A bio-inspired environmentally friendly and cost-effective chemo-enzymatic synthesis of (−)-ambrox from trans-nerolidol

Abstract

The production of the high-value fragrance (−)-ambrox has traditionally relied on plant-derived precursors and harsh chemical processes. Inspired by the biotransformation of sclareol in fungi, we established an efficient chemo-enzymatic synthetic route of (−)-ambrox, leveraging the inexpensive starting material trans-nerolidol provided by de novo biosynthesis in Saccharomyces cerevisiae at a titre of 26.4 g L⁻¹ in this study. To reconstruct the biosynthesis of (3E,7E)-homofarnesol, the key linear precursor for (−)-ambrox, we identified a group of naturally co-regulated enzymes comprising Baeyer–Villiger monooxygenase (BVMO), esterase and alcohol dehydrogenase through transcriptomic analysis of H. roseonigra.
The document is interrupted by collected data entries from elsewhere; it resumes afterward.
(** The latest result earns a hint. *)
Definition warns (rs : list (ToolResultMeta * string)) : bool :=
  match blocking rs, rs with
  | None, r :: before => problem (brought before) r && (_stagnation_threshold cfg <=? streak rs)
  | _, _ => false
  end.

(** The state of a tool after its results. *)
Definition agrees (rs : list (ToolResultMeta * string)) (s : ToolPhaseState) : Prop :=
  match blocking rs with
  | Some m => phase s = Blocked /\ block_reason s = Some (_block_reason m)
  | None => phase s = (if _stagnation_threshold cfg <=? streak rs then Warned else Active) /\
            consecutive_problems s = streak rs /\ block_reason s = None /\ recent_word_sets s = last_three (brought rs)
  end.

Lemma last_three_again {A} (l : list A) : last_three (last_three l) = last_three l.
Proof. unfold last_three. rewrite drop_drop, length_drop. f_equal. lia. Qed.

Lemma last_three_snoc {A} (l : list A) x : last_three (last_three l ++ [x]) = last_three (l ++ [x]).
Proof.
  unfold last_three. set (n := (length l - 3)%nat).
  assert (l ++ [x] = take n l ++ (drop n l ++ [x])) as E by by rewrite app_assoc, take_drop.
  rewrite E, (drop_app_ge (take n l)) by (rewrite !length_app, length_take, length_drop; cbn [length]; lia). f_equal.
  rewrite !length_app, !length_take, !length_drop. cbn [length]. lia.
Qed.

Lemma problem_is s m content before : recent_word_sets s = last_three (brought before) ->
  is_text "error" (meta_status m) || is_text "partial_success" (meta_status m) ||
    is_text "success" (meta_status m) &&
    is_near_duplicate cfg (if is_text "success" (meta_status m) then word_set alnum lower content else ∅) (recent_word_sets s) =
  problem (brought before) (m, content).
Proof.
  intros ->. unfold problem. cbn [fst snd]. destruct (meta_status m) as [| | | |x| |]; try done. cbn [is_text].
  by destruct (x =? "success")%string.
Qed.

Lemma agrees_next before s m content : agrees before s ->
  let rs := (m, content) :: before in
  agrees rs (_assess_and_transition alnum lower cfg s m content).1 /\
  (_assess_and_transition alnum lower cfg s m content).2 = if warns rs then Some (_format_hint m) else None.
Proof.
  intros A rs. unfold agrees in A. unfold _assess_and_transition, agrees, warns. subst rs. cbn [blocking].
  destruct (blocking before) as [m'|]; [by destruct A as [A B]; rewrite bool_decide_eq_true_2 by done; split_and!|].
  destruct A as (P & C & B & R). rewrite bool_decide_eq_false_2 by (rewrite P; by destruct (_ <=? _)).
  pose proof (problem_is s m content before R) as Pr. cbn [fst snd streak brought].
  destruct (truthy (recoverable_by_model m)) eqn:T; cbn [negb andb];
    [|destruct (is_text "stop" _) eqn:St; cbn [orb]; [by split|]];
    cbv zeta; rewrite Pr, C; destruct (problem (brought before) (m, content)) eqn:Q; cbn [negb andb].
  - assert (streak before + 1 <=? streak before + 1 = true) as _ by lia.
    destruct (Z.leb_spec (_stagnation_threshold cfg + _warn_escalation cfg) (streak before + 1)).
    + rewrite (proj2 (Z.leb_le (_stagnation_threshold cfg) (streak before + 1))) by lia. by split_and!.
    + destruct (Z.leb_spec (_stagnation_threshold cfg) (streak before + 1)); [by split_and!|]. split; [|done]. split_and!; try done.
      cbn. rewrite P. by rewrite (proj2 (Z.leb_gt (_stagnation_threshold cfg) (streak before))) by lia.
  - split; [|done]. rewrite (proj2 (Z.leb_gt (_stagnation_threshold cfg) 0)) by lia. split_and!; try done. cbn. by rewrite R, last_three_snoc.
  - destruct (Z.leb_spec (_stagnation_threshold cfg + _warn_escalation cfg) (streak before + 1)); [by split|].
    destruct (Z.leb_spec (_stagnation_threshold cfg) (streak before + 1)); [by split_and!|]. split; [|done]. split_and!; try done.
    cbn. rewrite P. by rewrite (proj2 (Z.leb_gt (_stagnation_threshold cfg) (streak before))) by lia.
  - split; [|done]. rewrite (proj2 (Z.leb_gt (_stagnation_threshold cfg) 0)) by lia. split_and!; try done. cbn. by rewrite R, last_three_snoc.
Qed.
BVMO showed a broad substrate scope, with a preference towards ketones with aromatic and terpenoid substituents. Optimization of the reaction conditions and semi-rational protein engineering of subsequent squalene–hopene cyclase allowed us to obtain (−)-ambrox with 89.9% yield and 98.8% purity in a gram-level scale-up reaction. This work demonstrates an eco-friendly and cost-effective platform for (−)-ambrox biosynthesis, with potential adaptability to various terpenoids.